The maximum amount of fluoride allowed in drinking water is 4 milligrams per liter, a standard set by the Environmental Protection Agency in 1986. At levels higher than that, water is considered contaminated. Where fluoride is added to water, it is usually at .7 to 1.2 milligrams per liter. Fluoride also occurs naturally in many water supplies.

Limeback said that since fluoride accumulates in the body, it's not the concentration that is important. It's the overall dosage, or the overall amount that people swallow, that matters.
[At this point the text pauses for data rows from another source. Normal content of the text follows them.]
(* ===== verification/Protocol.v ===== *)
(** * The MooseFS client: messages, connection and session
    (src/mooseclient/moose.h, src/mooseclient/moose.cc)

    Buffers, reading and building messages, and the [MasterServer] up to
    [SendAndReceive].  The requests themselves are in [Master], the chunk
    servers in [Chunks]. *)

From S2P Require Import Prelude CString Posix Datapack Net.

(** ** Constants of the protocol (src/moosefs/MFSCommunication.h) *)

Definition ANTOAN_NOP : Z := 0.
Definition CUTOCS_READ : Z := 200.
Definition CSTOCU_READ_STATUS : Z := 201.
Definition CSTOCU_READ_DATA : Z := 202.
Definition CUTOCS_WRITE : Z := 210.
Definition CSTOCU_WRITE_STATUS : Z := 211.
Definition CUTOCS_WRITE_DATA : Z := 212.
Definition CUTOMA_FUSE_REGISTER : Z := 400.
Definition MATOCU_FUSE_REGISTER : Z := 401.
Definition CUTOMA_FUSE_ACCESS : Z := 404.
Definition MATOCU_FUSE_ACCESS : Z := 405.
Definition CUTOMA_FUSE_LOOKUP : Z := 406.
Definition MATOCU_FUSE_LOOKUP : Z := 407.
Definition CUTOMA_FUSE_GETATTR : Z := 408.
Definition MATOCU_FUSE_GETATTR : Z := 409.
Definition CUTOMA_FUSE_MKNOD : Z := 416.
Definition MATOCU_FUSE_MKNOD : Z := 417.
Definition CUTOMA_FUSE_MKDIR : Z := 418.
Definition MATOCU_FUSE_MKDIR : Z := 419.
Definition CUTOMA_FUSE_UNLINK : Z := 420.
Definition MATOCU_FUSE_UNLINK : Z := 421.
Definition CUTOMA_FUSE_RMDIR : Z := 422.
Definition MATOCU_FUSE_RMDIR : Z := 423.
Definition CUTOMA_FUSE_OPEN : Z := 430.
Definition MATOCU_FUSE_OPEN : Z := 431.
Definition CUTOMA_FUSE_READ_CHUNK : Z := 432.
Definition MATOCU_FUSE_READ_CHUNK : Z := 433.
Definition CUTOMA_FUSE_WRITE_CHUNK : Z := 434.
Definition MATOCU_FUSE_WRITE_CHUNK : Z := 435.
Definition CUTOMA_FUSE_WRITE_CHUNK_END : Z := 436.
Definition MATOCU_FUSE_WRITE_CHUNK_END : Z := 437.
Definition CUTOMA_FUSE_TRUNCATE : Z := 464.
Definition MATOCU_FUSE_TRUNCATE : Z := 465.
Definition CUTOMA_INFO : Z := 510.

Definition MFS_ROOT_ID : Z := 1.
Definition MFS_MAX_FILE_SIZE : Z := u64 (Z.shiftl 0x04000000 31).
Definition STATUS_OK : Z := 0.
Definition ERROR_ENOENT : Z := 3.
Definition ERROR_EEXIST : Z := 5.
Definition ERROR_IO : Z := 22.
Definition TYPE_FILE : Z := bval "f".
Definition WANT_READ : Z := 1.
Definition WANT_WRITE : Z := 2.
Definition REGISTER_NEWSESSION : Z := 2.
Definition REGISTER_RECONNECT : Z := 3.
Definition FUSE_REGISTER_BLOB_ACL : bytes :=
  bs "DjI1GAQDULI5d2YjA26ypc3ovkhjvhciTQVx3CS4nYgtBoUcsljiVpsErJENHaw0".

(** ** State *)

Record MasterServer := mkMasterServer {
  master_socket_ : Z;
  session_id_ : Z;
  uid_ : Z;
  gid_ : Z;
  auto_reconnect_ : bool;
  hostaddr_ : option sockaddr }.

Record ChunkServer := mkChunkServer {
  socket_ : Z;
  ip_ : Z;
  port_ : Z }.

(** The client's state: the one [MasterServer], the file-static
    [last_registered_], and [Cached::map_]. *)
Record client := mkClient {
  master : MasterServer;
  last_registered_ : Z;
  map_ : gmap Z ChunkServer }.

Definition MasterServer_new : MasterServer := mkMasterServer 0 0 0 0 true None.

(** How the code is built: whether [ASSERT] traps (no [NDEBUG]), and whether
    a hash map node just erased can still be read, which the language leaves
    undefined. *)
Class Build := { asserts : bool; erased_readable : bool }.

Section Protocol.
Context {W : Type} `{Network W} `{Build}.
Abbreviation M := (N client W).

Definition ASSERT (x : bool) : M unit := if asserts && negb x then nhalt Trap else mret tt.

Definition get_master : M MasterServer := s ← get_state; mret (master s).
Definition set_master (m : MasterServer) : M unit :=
  s ← get_state; put_state (mkClient m (last_registered_ s) (map_ s)).
Definition set_master_socket (fd : Z) : M unit :=
  m ← get_master;
  set_master (mkMasterServer fd (session_id_ m) (uid_ m) (gid_ m) (auto_reconnect_ m) (hostaddr_ m)).
Definition set_session_id (i : Z) : M unit :=
  m ← get_master;
  set_master (mkMasterServer (master_socket_ m) i (uid_ m) (gid_ m) (auto_reconnect_ m) (hostaddr_ m)).
Definition set_hostaddr (a : sockaddr) : M unit :=
  m ← get_master;
  set_master (mkMasterServer (master_socket_ m) (session_id_ m) (uid_ m) (gid_ m)
                (auto_reconnect_ m) (Some a)).

(** ** Buffer *)

(** [length] is the size of the memory [ptr] points to. *)
Record Buffer := mkBuffer { ptr : bytes; used : Z }.
Definition Buffer_new : Buffer := mkBuffer [] 0.

Definition Alloca (b : Buffer) (len : Z) : M Buffer :=
  if size (ptr b) <? len then mem ← ncall (NNew len); mret (mkBuffer mem (used b)) else mret b.

(** Bytes stored at an offset of the buffer; [read] never stores more than
    there is room for. *)
Definition fill (b : Buffer) (off : Z) (data : bytes) : Buffer :=
  mkBuffer (splice (ptr b) off data) (used b).

(** The message written from the start of the buffer up to [wptr]; writing
    past the allocation is undefined. *)
Definition written (b : Buffer) (w : bytes) : M Buffer :=
  if size (ptr b) <? size w then nhalt Undef
  else mret (mkBuffer (w ++ drop (length w) (ptr b)) (size w)).

(** ** Messages *)

(** [tcptoread]: its result, and the bytes stored so far when it returns. *)
Fixpoint tcptoread_loop (fuel : nat) (sock leng : Z) (buff : bytes) : M (Z * bytes) :=
  let rcvd := size buff in
  if rcvd <? leng then
    match fuel with
    | O => nhalt Fuel
    | S fuel =>
        '(i, data) ← ncall (NRead sock (leng - rcvd));
        if i <=? 0 then mret (i, buff) else tcptoread_loop fuel sock leng (buff ++ data)
    end
  else mret (i32 rcvd, buff).

(** Every call of [read] stores at least one byte, or ends the loop. *)
Definition tcptoread (sock leng : Z) : M (Z * bytes) :=
  tcptoread_loop (Z.to_nat leng) sock leng [].

(** The loop of [ReadCommand] that eats NOPs. *)
Fixpoint ReadCommand_loop (fuel : nat) (fd : Z) (input : Buffer)
    : M (option (Z * Z) * Buffer) :=
  match fuel with
  | O => nhalt Fuel
  | S fuel =>
      '(ret, data) ← tcptoread fd 8;
      let input := fill input 0 data in
      if ret <=? 0 then mret (None, input)
      else if negb (8 =? ret) then mret (None, input)
      else
        '(cmd, mem) ← ptr_get (get32bit (ptr input));
        '(length, _) ← ptr_get (get32bit mem);
        if cmd =? ANTOAN_NOP then
          ASSERT (length =? 4);;
          '(ret, data) ← tcptoread fd 4;
          let input := fill input 0 data in
          ASSERT (ret =? 4);;
          ReadCommand_loop fuel fd input
        else mret (Some (cmd, length), input)
  end.

(** [ReadCommand]: the command and the length, unless it fails, and the
    buffer. *)
Definition ReadCommand (fuel : nat) (fd : Z) (input : Buffer) : M (option (Z * Z) * Buffer) :=
  input ← Alloca input 8;
  '(r, input) ← ReadCommand_loop fuel fd input;
  match r with
  | None => mret (None, input)
  | Some (cmd, length) =>
      if 64 * 1024 * 1024 <? length then mret (None, input)
      else
        input ← Alloca input (8 + length);
        '(ret, data) ← tcptoread fd length;
        let input := fill input 8 data in
        if u32 ret =? length then mret (Some (cmd, length), input) else mret (None, input)
  end.

(** [BuildCommand]: the buffer, and what is written from its start. *)
Definition BuildCommand (output : Buffer) (cmd length session_id : Z) : M (Buffer * bytes) :=
  output ← Alloca output (8 + 4 + length);
  mret (output, put32bit (put32bit (put32bit [] cmd) (u32 (4 + length))) session_id).

(** ** Registering *)

Definition VERSMAJ : Z := 1.
Definition VERSMID : Z := 1.
Definition VERSMIN : Z := 1.

(** The text of the message. *)
Definition register_message (session_id : Z) : bytes :=
  let info := bs "/libmoose/mount" ++ [x00] in
  let subfolder := bs "/" ++ [x00] in
  let ileng := size info in
  let pleng := size subfolder in
  let w := put32bit [] CUTOMA_FUSE_REGISTER in
  let w := if 0 =? session_id then put32bit w (64 + 13 + ileng + pleng)
           else put32bit w (64 + 1 + 4 + 4) in
  let w := w ++ take 64 FUSE_REGISTER_BLOB_ACL in
  let w := if 0 =? session_id then put8bit w REGISTER_NEWSESSION
           else put32bit (put8bit w REGISTER_RECONNECT) session_id in
  let w := put8bit (put8bit (put16bit w VERSMAJ) VERSMID) VERSMIN in
  if 0 =? session_id then
    put32bit (put32bit w ileng ++ info) pleng ++ subfolder
  else w.

Definition BuildRegister (output : Buffer) : M Buffer :=
  output ← Alloca output (8 + 64 + 13 + 16 + 2);
  m ← get_master;
  written output (register_message (session_id_ m)).

(** [payload] runs to the end of the memory it points into. *)
Definition GotRegister (payload : bytes) : M unit :=
  '(sid, _) ← ptr_get (get32bit payload);
  m ← get_master;
  if session_id_ m =? 0 then set_session_id sid else ASSERT (sid =? session_id_ m).

(** [BuildQueryInfo]; nothing sends it yet. *)
Definition BuildQueryInfo (output : Buffer) : M Buffer :=
  output ← Alloca output 8;
  written output (put32bit (put32bit [] CUTOMA_INFO) 0).

(** ** Connecting *)

Definition Connect (fuel : nat) (addr : sockaddr) (remember_address : bool) : M bool :=
  m ← get_master;
  ASSERT (0 =? master_socket_ m);;
  sock ← ncall NSocket;
  ASSERT (0 <? sock);;
  if sock <? 0 then mret false
  else
    ret ← ncall (NConnect sock addr);
    ASSERT (ret =? 0);;
    if ret <? 0 then ncall (NClose sock);; mret false
    else
      buf ← BuildRegister Buffer_new;
      ret ← ncall (NWrite sock (take (Z.to_nat (used buf)) (ptr buf)));
      ASSERT (ret =? used buf);;
      if 0 =? ret then ncall (NClose sock);; mret false
      else
        '(r, buf) ← ReadCommand fuel sock buf;
        match r with
        | None => ncall (NClose sock);; mret false
        | Some (cmd, length) =>
            ASSERT (cmd =? MATOCU_FUSE_REGISTER);;
            GotRegister (drop 8 (ptr buf));;
            m ← get_master;
            ASSERT (negb (session_id_ m =? 0));;
            (if remember_address then set_hostaddr addr else mret tt);;
            set_master_socket sock;;
            mret true
        end.

(** The do-while of [EnsureConnect]: the value of [retry] after it. *)
Fixpoint reconnect_loop (fuel : nat) (addr : sockaddr) (retry : nat) : M Z :=
  f ← Connect fuel addr false;
  if (f : bool) then mret (Z.of_nat retry)
  else
    ncall (NSleep 1);;
    match retry with
    | O => mret (-1)
    | S retry => reconnect_loop fuel addr retry
    end.

Definition EnsureConnect (fuel : nat) : M unit :=
  m ← get_master;
  if negb (master_socket_ m =? 0) then mret tt
  else
    match hostaddr_ m with
    | None => mret tt
    | Some addr =>
        if negb (auto_reconnect_ m) then mret tt
        else
          retry ← reconnect_loop fuel addr 10;
          if negb (retry =? 10) then
            t ← ncall NTime;
            s ← get_state;
            put_state (mkClient (master s) t (map_ s))
          else mret tt
    end.

Definition Disconnect : M unit :=
  m ← get_master;
  if negb (master_socket_ m =? 0) then
    ncall (NShutdown (master_socket_ m));;
    ncall (NClose (master_socket_ m));;
    set_master_socket 0
  else mret tt.

(** The destructor of [MasterServer]. *)
Definition MasterServer_delete : M unit :=
  m ← get_master;
  if negb (master_socket_ m =? 0) then ncall (NClose (master_socket_ m)) else mret tt.

(** ** A request and its reply *)

(** The do-while of [SendAndReceive]. *)
Fixpoint exchange_loop (fuel : nat) (buf : Buffer) (retry : nat)
    : M (option (Z * Z) * Buffer) :=
  let again buf :=
    match retry with
    | O => mret (None, buf)
    | S retry => exchange_loop fuel buf retry
    end in
  m ← get_master;
  ret ← ncall (NWrite (master_socket_ m) (take (Z.to_nat (used buf)) (ptr buf)));
  if ret =? 0 then Disconnect;; EnsureConnect fuel;; again buf
  else
    ASSERT (ret =? used buf);;
    '(r, buf) ← ReadCommand fuel (master_socket_ m) buf;
    match r with
    | None => Disconnect;; EnsureConnect fuel;; again buf
    | Some cl => mret (Some cl, buf)
    end.

(** [SendAndReceive]: null, or what [rptr] points to and [*left_length]. *)
Definition SendAndReceive (fuel : nat) (buf : Buffer) (expect_cmd : Z)
    : M (option (bytes * Z)) :=
  EnsureConnect fuel;;
  ASSERT (0 <? used buf);;
  '(r, buf) ← exchange_loop fuel buf 3;
  match r with
  | Some (cmd, length) =>
      if cmd =? expect_cmd then
        '(packet_id, rptr) ← ptr_get (get32bit (drop 8 (ptr buf)));
        m ← get_master;
        ASSERT (packet_id =? session_id_ m);;
        mret (Some (rptr, i32 (u32 (length - 4))))
      else mret None
  | None => mret None
  end.

End Protocol.
(* ===== verification/Master.v ===== *)
(** * The MooseFS client: requests to the master
    (src/mooseclient/moose.h, src/mooseclient/moose.cc)

    File attributes, and every operation of [MasterServer] that sends a
    request.  Outputs through pointers are part of the result; a null pointer
    only drops the output, except where the code tests it. *)

From S2P Require Import Prelude CString Posix Datapack Net Protocol.

(** ** Attributes *)

(** The fields of [struct stat] that are set. *)
Record stat := mkStat {
  st_ino : Z; st_mode : Z; st_nlink : Z; st_uid : Z; st_gid : Z; st_rdev : Z;
  st_size : Z; st_blksize : Z; st_blocks : Z; st_atime : Z; st_mtime : Z; st_ctime : Z }.

Definition S_IFDIR : Z := 0x4000.
Definition S_IFLNK : Z := 0xA000.
Definition S_IFREG : Z := 0x8000.
Definition S_IFIFO : Z := 0x1000.
Definition S_IFSOCK : Z := 0xC000.
Definition S_IFBLK : Z := 0x6000.
Definition S_IFCHR : Z := 0x2000.

(** [mfs_attr_to_stat]; [old] is what [*stbuf] held, [attr] the 35 bytes. *)
Definition mfs_attr_to_stat (inode : Z) (attr : bytes) (old : stat) : option stat :=
  '(attrtype, p) ← get8bit attr;
  '(attrmode, p) ← get16bit p;
  '(attruid, p) ← get32bit p;
  '(attrgid, p) ← get32bit p;
  '(attratime, p) ← get32bit p;
  '(attrmtime, p) ← get32bit p;
  '(attrctime, p) ← get32bit p;
  '(attrnlink, p) ← get32bit p;
  let mode kind := Z.lor kind (Z.land attrmode 0xFFF) in
  let result mode rdev sz blocks :=
    Some (mkStat inode mode attrnlink attruid attrgid rdev sz 0x10000 blocks
            attratime attrmtime attrctime) in
  let sized kind :=
    '(attrlength, _) ← get64bit p;
    result (mode kind) (st_rdev old) (i64 attrlength) (u64 (attrlength + 511) / 512) in
  let special kind := result (mode kind) (st_rdev old) 0 0 in
  let device kind :=
    '(attrrdev, _) ← get32bit p;
    result (mode kind) attrrdev 0 0 in
  if attrtype =? bval "d" then sized S_IFDIR
  else if attrtype =? bval "l" then sized S_IFLNK
  else if attrtype =? bval "f" then sized S_IFREG
  else if attrtype =? bval "q" then special S_IFIFO
  else if attrtype =? bval "s" then special S_IFSOCK
  else if attrtype =? bval "b" then device S_IFBLK
  else if attrtype =? bval "c" then device S_IFCHR
  else result 0 (st_rdev old) (st_size old) (st_blocks old).

(** [FileAttribute]: its 35 bytes; the constructor clears them. *)
Definition FileAttribute := bytes.
Definition FileAttribute_new : FileAttribute := replicate 35 x00.

(** The inode given is not used. *)
Definition to_stat (attr : FileAttribute) (inode : Z) (old : stat) : option stat :=
  mfs_attr_to_stat 0 attr old.

Definition attr_type (attr : FileAttribute) : Z := swrap 8 (bval (nth 0 attr x00)).

(** [mode()] and [size()] read an uninitialised [struct stat] after
    [to_stat]. *)
Definition attr_mode (attr : FileAttribute) (old : stat) : option Z :=
  s ← to_stat attr 0 old; Some (i32 (st_mode s)).
Definition attr_size (attr : FileAttribute) (old : stat) : option Z :=
  s ← to_stat attr 0 old; Some (u64 (st_size s)).

(** ** Requests *)

Section Master.
Context {W : Type} `{Network W} `{Build}.
Abbreviation M := (N client W).
Context (fuel : nat).

(** [memcpy] out of the reply. *)
Definition copy_out (rptr : bytes) (n : Z) : M bytes :=
  if size rptr <? n then nhalt Undef else mret (take (Z.to_nat n) rptr).

(** [buf.used = wptr - buf.ptr;] and the exchange. *)
Definition send (buf : Buffer) (wptr : bytes) (expect_cmd : Z) : M (option (bytes * Z)) :=
  buf ← written buf wptr;
  SendAndReceive fuel buf expect_cmd.

Definition put_name (w name : bytes) : bytes := put8bit w (size name) ++ name.

(** The status byte of a reply of length 1. *)
Definition status_of (rptr : bytes) : M Z := '(status, _) ← ptr_get (get8bit rptr); mret status.

Definition Lookup (parent : Z) (name : bytes) : M (Z * option (Z * FileAttribute)) :=
  let name := c_str name in
  m ← get_master;
  '(buf, w) ← BuildCommand Buffer_new CUTOMA_FUSE_LOOKUP (13 + size name) (session_id_ m);
  let w := put32bit (put32bit (put_name (put32bit w parent) name) (uid_ m)) (gid_ m) in
  r ← send buf w MATOCU_FUSE_LOOKUP;
  match r with
  | None => mret (ERROR_IO, None)
  | Some (rptr, length) =>
      if length =? 1 then status ← status_of rptr; mret (status, None)
      else if length =? 39 then
        '(t, rptr) ← ptr_get (get32bit rptr);
        attr ← copy_out rptr 35;
        mret (STATUS_OK, Some (t, attr))
      else Disconnect;; mret (ERROR_IO, None)
  end.

(** The loop of the path version over the segments between slashes. *)
Fixpoint Lookup_loop (segs : list bytes) (inode_temp : Z) (attr_temp : FileAttribute)
    : M (Z * option (Z * FileAttribute)) :=
  match segs with
  | [] => mret (STATUS_OK, Some (inode_temp, attr_temp))
  | copy :: segs =>
      if bool_decide (copy = []) then Lookup_loop segs inode_temp attr_temp
      else
        '(ret, out) ← Lookup inode_temp copy;
        if negb (ret =? STATUS_OK) then mret (ret, None)
        else
          let '(inode_temp, attr_temp) := default (inode_temp, attr_temp) out in
          Lookup_loop segs inode_temp attr_temp
  end.

Definition Lookup_path (name : bytes) : M (Z * option (Z * FileAttribute)) :=
  Lookup_loop (split (bs "/") (c_str name)) MFS_ROOT_ID FileAttribute_new.

Definition GetAttr (inode : Z) : M (Z * option FileAttribute) :=
  m ← get_master;
  '(buf, w) ← BuildCommand Buffer_new CUTOMA_FUSE_GETATTR 12 (session_id_ m);
  let w := put32bit (put32bit (put32bit w inode) (uid_ m)) (gid_ m) in
  r ← send buf w MATOCU_FUSE_GETATTR;
  match r with
  | None => mret (ERROR_IO, None)
  | Some (rptr, length) =>
      if length =? 1 then status ← status_of rptr; mret (status, None)
      else if negb (length =? 35) then Disconnect;; mret (ERROR_IO, None)
      else attr ← copy_out rptr 35; mret (STATUS_OK, Some attr)
  end.

(** A status reply is turned into a truth value; [attr] is whether the
    pointer is not null. *)
Definition Truncate (inode opened attrlength : Z) (attr : bool) : M (Z * option FileAttribute) :=
  m ← get_master;
  '(buf, w) ← BuildCommand Buffer_new CUTOMA_FUSE_TRUNCATE 21 (session_id_ m);
  let w := put64bit (put32bit (put32bit (put8bit (put32bit w inode) opened) (uid_ m)) (gid_ m))
             attrlength in
  r ← send buf w MATOCU_FUSE_TRUNCATE;
  match r with
  | None => mret (ERROR_IO, None)
  | Some (rptr, length) =>
      if length =? 1 then
        status ← status_of rptr; mret (Z.b2z (status =? STATUS_OK), None)
      else if (length =? 35) && attr then
        a ← copy_out rptr 35; mret (STATUS_OK, Some a)
      else Disconnect;; mret (ERROR_IO, None)
  end.

(** [buf.used] is left at 0: nothing of the request is sent. *)
Definition Access (inode modemask : Z) : M Z :=
  m ← get_master;
  '(buf, w) ← BuildCommand Buffer_new CUTOMA_FUSE_ACCESS 13 (session_id_ m);
  let w := put8bit (put32bit (put32bit (put32bit w inode) (uid_ m)) (gid_ m)) modemask in
  buf ← written buf w;
  r ← SendAndReceive fuel (mkBuffer (ptr buf) 0) MATOCU_FUSE_ACCESS;
  match r with
  | Some (rptr, length) => if negb (length =? 1) then mret ERROR_IO else status_of rptr
  | None => mret ERROR_IO
  end.

Definition Open (inode flags : Z) (attr : bool) : M (Z * option FileAttribute) :=
  m ← get_master;
  '(buf, w) ← BuildCommand Buffer_new CUTOMA_FUSE_OPEN 13 (session_id_ m);
  let w := put8bit (put32bit (put32bit (put32bit w inode) (uid_ m)) (gid_ m)) flags in
  r ← send buf w MATOCU_FUSE_OPEN;
  match r with
  | None => mret (ERROR_IO, None)
  | Some (rptr, length) =>
      if length =? 1 then status ← status_of rptr; mret (status, None)
      else if (length =? 35) && attr then
        a ← copy_out rptr 35; mret (STATUS_OK, Some a)
      else Disconnect;; mret (ERROR_IO, None)
  end.

(** An inode and, if asked for, an attribute. *)
Definition entry_out (rptr : bytes) (attr : bool) : M (Z * option (Z * option FileAttribute)) :=
  '(t, rptr) ← ptr_get (get32bit rptr);
  if attr then a ← copy_out rptr 35; mret (STATUS_OK, Some (t, Some a))
  else mret (STATUS_OK, Some (t, None)).

(** A reply of a wrong length does not disconnect here. *)
Definition Mknod (parent : Z) (name : bytes) (type mode rdev : Z) (attr : bool)
    : M (Z * option (Z * option FileAttribute)) :=
  let name := c_str name in
  m ← get_master;
  '(buf, w) ← BuildCommand Buffer_new CUTOMA_FUSE_MKNOD (20 + size name) (session_id_ m);
  let w := put16bit (put8bit (put_name (put32bit w parent) name) type) mode in
  let w := put32bit (put32bit (put32bit w (uid_ m)) (gid_ m)) rdev in
  r ← send buf w MATOCU_FUSE_MKNOD;
  match r with
  | None => mret (ERROR_IO, None)
  | Some (rptr, length) =>
      if length =? 1 then status ← status_of rptr; mret (status, None)
      else if negb (length =? 39) then mret (ERROR_IO, None)
      else entry_out rptr attr
  end.

Definition Mkdir (parent : Z) (name : bytes) (mode : Z) (attr : bool)
    : M (Z * option (Z * option FileAttribute)) :=
  let name := c_str name in
  m ← get_master;
  '(buf, w) ← BuildCommand Buffer_new CUTOMA_FUSE_MKDIR (15 + size name) (session_id_ m);
  let w := put16bit (put_name (put32bit w parent) name) mode in
  let w := put32bit (put32bit w (uid_ m)) (gid_ m) in
  r ← send buf w MATOCU_FUSE_MKDIR;
  match r with
  | None => mret (ERROR_IO, None)
  | Some (rptr, length) =>
      if length =? 1 then status ← status_of rptr; mret (status, None)
      else if negb (length =? 39) then Disconnect;; mret (ERROR_IO, None)
      else entry_out rptr attr
  end.

Definition Rmdir (parent : Z) (name : bytes) : M Z :=
  let name := c_str name in
  m ← get_master;
  '(buf, w) ← BuildCommand Buffer_new CUTOMA_FUSE_RMDIR (13 + size name) (session_id_ m);
  let w := put32bit (put32bit (put_name (put32bit w parent) name) (uid_ m)) (gid_ m) in
  r ← send buf w MATOCU_FUSE_RMDIR;
  match r with
  | None => mret ERROR_IO
  | Some (rptr, length) =>
      if length =? 1 then status_of rptr else Disconnect;; mret ERROR_IO
  end.

Definition Unlink (parent : Z) (name : bytes) : M Z :=
  let name := c_str name in
  m ← get_master;
  '(buf, w) ← BuildCommand Buffer_new CUTOMA_FUSE_UNLINK (13 + size name) (session_id_ m);
  let w := put32bit (put32bit (put_name (put32bit w parent) name) (uid_ m)) (gid_ m) in
  r ← send buf w MATOCU_FUSE_UNLINK;
  match r with
  | None => mret ERROR_IO
  | Some (rptr, length) =>
      if length =? 1 then status_of rptr else Disconnect;; mret ERROR_IO
  end.

(** [MasterServer::Create] *)
Definition Create_node (parent : Z) (name : bytes) (mode : Z)
    : M (Z * option (Z * option FileAttribute)) :=
  Mknod parent name TYPE_FILE (Z.land mode 0xFFF) 0 false.

(** ** Chunks *)

Record Location := mkLocation { loc_ip : Z; loc_port : Z }.
Record Chunk := mkChunk { chunk_id : Z; chunk_version : Z; location : list Location }.

Definition Chunk_new : Chunk := mkChunk 0 0 [].

(** The loop over the locations, [left] bytes of them. *)
Fixpoint read_locations (fuel : nat) (left : Z) (rptr : bytes) : M (list Location) :=
  if 0 <? left then
    match fuel with
    | O => nhalt Fuel
    | S fuel =>
        '(ip, rptr) ← ptr_get (get32bit rptr);
        '(port, rptr) ← ptr_get (get16bit rptr);
        locs ← read_locations fuel (left - (4 + 2)) rptr;
        mret (mkLocation ip port :: locs)
    end
  else mret [].

(** [*file_length], [*chunk] of a reply with [length] bytes. *)
Definition read_chunk_reply (rptr : bytes) (length : Z) : M (Z * Chunk) :=
  '(file_length, rptr) ← ptr_get (get64bit rptr);
  '(t64, rptr) ← ptr_get (get64bit rptr);
  '(t32, rptr) ← ptr_get (get32bit rptr);
  let left := length - 8 - 8 - 4 in
  locs ← read_locations (Z.to_nat left) left rptr;
  mret (file_length, mkChunk t64 t32 locs).

(** The length of the reply is not checked. *)
Definition ReadChunk (inode indx : Z) : M (Z * option (Z * Chunk)) :=
  m ← get_master;
  '(buf, w) ← BuildCommand Buffer_new CUTOMA_FUSE_READ_CHUNK 8 (session_id_ m);
  let w := put32bit (put32bit w inode) indx in
  r ← send buf w MATOCU_FUSE_READ_CHUNK;
  match r with
  | None => mret (ERROR_IO, None)
  | Some (rptr, length) =>
      if length =? 1 then status ← status_of rptr; mret (status, None)
      else out ← read_chunk_reply rptr length; mret (STATUS_OK, Some out)
  end.

Definition WriteChunk (inode indx : Z) : M (Z * option (Z * Chunk)) :=
  m ← get_master;
  '(buf, w) ← BuildCommand Buffer_new CUTOMA_FUSE_WRITE_CHUNK 8 (session_id_ m);
  let w := put32bit (put32bit w inode) indx in
  r ← send buf w MATOCU_FUSE_WRITE_CHUNK;
  match r with
  | None => mret (ERROR_IO, None)
  | Some (rptr, length) =>
      if length =? 1 then status ← status_of rptr; mret (status, None)
      else if (length <? 20) || negb (Z.rem (length - 20) 6 =? 0) then
        Disconnect;; mret (ERROR_IO, None)
      else out ← read_chunk_reply rptr length; mret (STATUS_OK, Some out)
  end.

Definition WriteChunkEnd (chunkid inode length : Z) : M Z :=
  m ← get_master;
  '(buf, w) ← BuildCommand Buffer_new CUTOMA_FUSE_WRITE_CHUNK_END 20 (session_id_ m);
  let w := put64bit (put32bit (put64bit w chunkid) inode) length in
  r ← send buf w MATOCU_FUSE_WRITE_CHUNK_END;
  match r with
  | None => mret ERROR_IO
  | Some (rptr, length_) => if length_ =? 1 then status_of rptr else mret ERROR_IO
  end.

End Master.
So while the mainstream medical establishment still believes there is a safe concentration that can be achieved in drinking water, Limeback said those who drink it continually may build up toxic levels in their bodies. He does believe fluoride is beneficial if it is used directly on teeth, like it is with toothpaste.

Carolyn Brown, an obstetrician and chairwoman of the pro-fluoridation group Citizens for Dental Health, said the bottom line is that fluoridation provides public health benefits.

"The preponderance of evidence supports having fluoride in the water as a benefit to public health. For those few people who simply cannot abide having fluoridation in their water, there are any number of (water filtration) systems that are available that will take it out," said Carolyn Brown, who is married to George Brown.

Limeback was originally invited to Juneau to give a continuing education lecture to Bartlett Memorial Hospital staff. Bartlett's continuing education committee did not accept him, so arrangements were made to lecture to the general public.

He said he was disappointed that most of the medical profession in Juneau did not come to the lectures, and that critics who call his point of view "junk science" are "terribly ignorant."

Most dental programs in America do not have a course on fluoride toxicity, he said, so most dentists do not know its harmful effects on the body.